# [The records]
"""
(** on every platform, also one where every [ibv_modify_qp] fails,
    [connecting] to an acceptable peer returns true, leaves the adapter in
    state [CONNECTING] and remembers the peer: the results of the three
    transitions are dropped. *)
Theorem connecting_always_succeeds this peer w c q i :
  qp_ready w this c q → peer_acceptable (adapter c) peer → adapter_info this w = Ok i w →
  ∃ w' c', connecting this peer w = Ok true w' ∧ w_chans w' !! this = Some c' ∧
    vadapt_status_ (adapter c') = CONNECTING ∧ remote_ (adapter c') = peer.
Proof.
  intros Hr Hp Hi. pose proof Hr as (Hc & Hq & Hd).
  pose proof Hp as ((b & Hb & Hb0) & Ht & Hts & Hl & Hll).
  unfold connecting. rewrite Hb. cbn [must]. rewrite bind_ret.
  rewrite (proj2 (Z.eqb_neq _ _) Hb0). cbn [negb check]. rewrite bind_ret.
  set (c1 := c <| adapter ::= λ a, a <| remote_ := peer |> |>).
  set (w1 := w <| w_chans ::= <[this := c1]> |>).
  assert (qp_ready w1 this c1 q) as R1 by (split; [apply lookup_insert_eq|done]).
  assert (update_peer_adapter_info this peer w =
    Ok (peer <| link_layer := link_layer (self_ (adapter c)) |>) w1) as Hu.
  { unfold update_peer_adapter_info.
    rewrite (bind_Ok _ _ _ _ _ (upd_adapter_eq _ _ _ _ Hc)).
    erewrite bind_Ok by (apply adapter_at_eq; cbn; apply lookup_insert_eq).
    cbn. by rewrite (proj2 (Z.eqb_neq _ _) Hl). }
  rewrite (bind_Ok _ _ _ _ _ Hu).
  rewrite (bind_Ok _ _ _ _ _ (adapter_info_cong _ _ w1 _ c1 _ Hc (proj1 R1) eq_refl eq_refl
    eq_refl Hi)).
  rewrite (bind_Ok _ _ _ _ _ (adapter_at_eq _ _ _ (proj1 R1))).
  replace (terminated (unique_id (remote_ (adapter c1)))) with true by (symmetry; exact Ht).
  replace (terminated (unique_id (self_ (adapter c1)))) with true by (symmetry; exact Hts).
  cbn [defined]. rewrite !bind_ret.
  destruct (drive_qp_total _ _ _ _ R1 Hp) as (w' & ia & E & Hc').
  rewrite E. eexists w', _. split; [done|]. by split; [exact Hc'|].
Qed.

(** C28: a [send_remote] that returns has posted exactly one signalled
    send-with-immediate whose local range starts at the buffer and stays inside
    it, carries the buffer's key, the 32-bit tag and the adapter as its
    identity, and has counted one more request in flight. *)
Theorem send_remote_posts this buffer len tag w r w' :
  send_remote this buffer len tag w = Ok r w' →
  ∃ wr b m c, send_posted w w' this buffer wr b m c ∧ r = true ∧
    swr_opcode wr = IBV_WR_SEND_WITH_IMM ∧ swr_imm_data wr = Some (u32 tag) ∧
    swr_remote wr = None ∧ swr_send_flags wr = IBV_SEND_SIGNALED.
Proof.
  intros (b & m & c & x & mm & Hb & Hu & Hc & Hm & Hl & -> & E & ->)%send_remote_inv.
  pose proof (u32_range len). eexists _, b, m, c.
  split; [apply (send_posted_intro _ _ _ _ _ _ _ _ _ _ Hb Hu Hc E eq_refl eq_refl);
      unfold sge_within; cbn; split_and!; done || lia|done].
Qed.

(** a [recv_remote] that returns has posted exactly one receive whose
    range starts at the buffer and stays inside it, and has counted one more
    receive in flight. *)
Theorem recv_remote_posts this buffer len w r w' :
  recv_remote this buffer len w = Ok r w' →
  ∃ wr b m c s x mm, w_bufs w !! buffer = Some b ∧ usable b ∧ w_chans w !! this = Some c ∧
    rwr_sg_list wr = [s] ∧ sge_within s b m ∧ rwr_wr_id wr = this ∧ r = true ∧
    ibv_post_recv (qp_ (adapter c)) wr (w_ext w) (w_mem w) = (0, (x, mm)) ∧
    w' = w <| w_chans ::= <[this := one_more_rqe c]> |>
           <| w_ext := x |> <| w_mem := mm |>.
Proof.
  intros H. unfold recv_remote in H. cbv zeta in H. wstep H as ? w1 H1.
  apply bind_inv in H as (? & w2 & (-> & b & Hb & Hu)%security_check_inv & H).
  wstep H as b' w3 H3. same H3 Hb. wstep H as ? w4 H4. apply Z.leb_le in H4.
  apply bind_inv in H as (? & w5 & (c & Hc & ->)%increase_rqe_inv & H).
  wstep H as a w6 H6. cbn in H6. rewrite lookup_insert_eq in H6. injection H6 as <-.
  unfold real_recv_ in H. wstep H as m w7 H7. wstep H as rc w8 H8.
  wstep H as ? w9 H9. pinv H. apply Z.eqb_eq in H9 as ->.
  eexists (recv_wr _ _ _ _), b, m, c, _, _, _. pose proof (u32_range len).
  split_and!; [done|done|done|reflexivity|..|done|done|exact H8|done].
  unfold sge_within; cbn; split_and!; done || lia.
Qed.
"""
# [Task brief]
Scan the material above. Return every line containing the string "eexists".

# [Output of the task]
  rewrite E. eexists w', _. split; [done|]. by split; [exact Hc'|].
  pose proof (u32_range len). eexists _, b, m, c.
  eexists (recv_wr _ _ _ _), b, m, c, _, _, _. pose proof (u32_range len).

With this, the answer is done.